[Extracted records]
=-=-=-=-=
Lemma payment_match prev r s :
  satisfies re_d prev = false -> digits r -> boundary s ->
  match_here _PAYMENT_NUMBER prev (r ++ s) = if payment_sized r then Some (length r) else None.
Proof.
  intros Hp Hd Hb. unfold _PAYMENT_NUMBER. cbn [match_here].
  assert (match_items [NotBehind re_d; Rep re_d 13 (Some 19%nat); NotAhead re_d] prev (r ++ s)
          = if payment_sized r then Some (length r) else None) as ->; [|by destruct (payment_sized r)].
  change (match_items [NotBehind re_d; Rep re_d 13 (Some 19%nat); NotAhead re_d] prev (r ++ s))
    with (if satisfies re_d prev then None else
          back_off 13 (fun k => Nat.add k <$> match_items [NotAhead re_d] (last_or prev (take k (r ++ s))) (drop k (r ++ s)))
            (run_length re_d (Some 19%nat) (r ++ s))).
  rewrite Hp, run_length_run, back_to_boundary by (done || lia). unfold payment_sized.
  destruct (Nat.eqb_spec (Nat.min 19 (length r)) (length r)) as [E|E].
  - rewrite E. rewrite (proj2 (Nat.leb_le (length r) 19)) by lia. by rewrite andb_true_r.
  - rewrite (proj2 (Nat.leb_gt (length r) 19)) by lia. by rewrite andb_false_r.
Qed.
Lemma payment_runs : run_pattern _PAYMENT_NUMBER (fun x => payment_sized x.1).
Proof.
  split.
  - intros prev c s E. unfold _PAYMENT_NUMBER. cbn. destruct (satisfies re_d prev); [done|]. by rewrite E.
  - intros c s E. unfold _PAYMENT_NUMBER. cbn. by rewrite E.
  - intros prev r s Hp Hd _ Hb Hh. cbn in Hh. rewrite payment_match by done. by rewrite Hh.
  - intros prev r s Hp Hd _ Hb Hh. cbn in Hh. exists [], s. split_and!; [done|by apply Forall_nil|done|].
    rewrite payment_match by done. by rewrite Hh, app_nil_r.
Qed.

Lemma digit_re_d c : digit09 c = true -> re_d c = true.
Proof. intros E. unfold re_d. by rewrite E. Qed.
Lemma phone_digit_re_d c : ascii_between 51 57 c = true -> re_d c = true.
Proof.
  intros E. apply digit_re_d. unfold digit09, ascii_between in *. destruct c as [|a [|b c]]; try done.
  apply andb_true_iff in E as [E1 E2]. apply Nat.leb_le in E1, E2. apply andb_true_iff. split; apply Nat.leb_le; lia.
Qed.

Lemma phone_match prev r s :
  satisfies re_d prev = false -> digits r -> r <> [] -> boundary s ->
  match_here _CN_PHONE prev (r ++ s) = if phone_shaped r then Some (length r) else None.
Proof.
  intros Hp Hd Hn Hb. unfold _CN_PHONE. cbn [match_here].
  assert (match_items [NotBehind re_d; One (fun c => c ==? "1"); One (ascii_between 51 57); Rep re_d 9 (Some 9%nat); NotAhead re_d]
            prev (r ++ s) = if phone_shaped r then Some (length r) else None) as ->; [|by destruct (phone_shaped r)].
  remember [Rep re_d 9 (Some 9%nat); NotAhead re_d] as tl eqn:Etl. cbn [match_items]. rewrite Hp.
  destruct r as [|a [|b r]]; [done| |]; cbn [app phone_shaped].
  - destruct (a ==? "1"); [|done]. destruct s as [|c s]; [done|]. destruct (ascii_between 51 57 c) eqn:E; [|done].
    apply phone_digit_re_d in E. unfold boundary in Hb. cbn in Hb. congruence.
  - destruct (a ==? "1"); [|done]. destruct (ascii_between 51 57 b); [|done]. cbn [andb]. subst tl.
    inversion_clear Hd as [|? ? _ Hd']. inversion_clear Hd' as [|? ? _ Hr].
    rewrite rep_exact, run_length_run by done. destruct (Nat.eqb_spec (length r) 9) as [E|E].
    + rewrite E. cbn [Nat.min Nat.leb]. rewrite <- E, drop_app_length. cbn [match_items].
      unfold boundary in Hb. rewrite Hb. cbn. f_equal. lia.
    + destruct (Nat.leb_spec 9 (Nat.min 9 (length r))); [|done]. cbn [match_items].
      by rewrite boundary_drop by (done || lia).
Qed.
Lemma phone_runs : run_pattern _CN_PHONE (fun x => phone_shaped x.1).
Proof.
  split.
  - intros prev c s E. unfold _CN_PHONE. cbn. destruct (satisfies re_d prev); [done|].
    destruct (c ==? "1") eqn:E1; [|done]. rewrite eqb_true in E1. subst c. done.
  - intros c s E. unfold _CN_PHONE. cbn. by rewrite E.
  - intros prev r s Hp Hd Hn Hb Hh. cbn in Hh. rewrite phone_match by done. by rewrite Hh.
  - intros prev r s Hp Hd Hn Hb Hh. cbn in Hh. exists [], s. split_and!; [done|by apply Forall_nil|done|].
    rewrite phone_match by done. by rewrite Hh, app_nil_r.
Qed.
=-=-=-=-=
Please count how many lines in the preceding records hold the word "assert", then give only that number.

2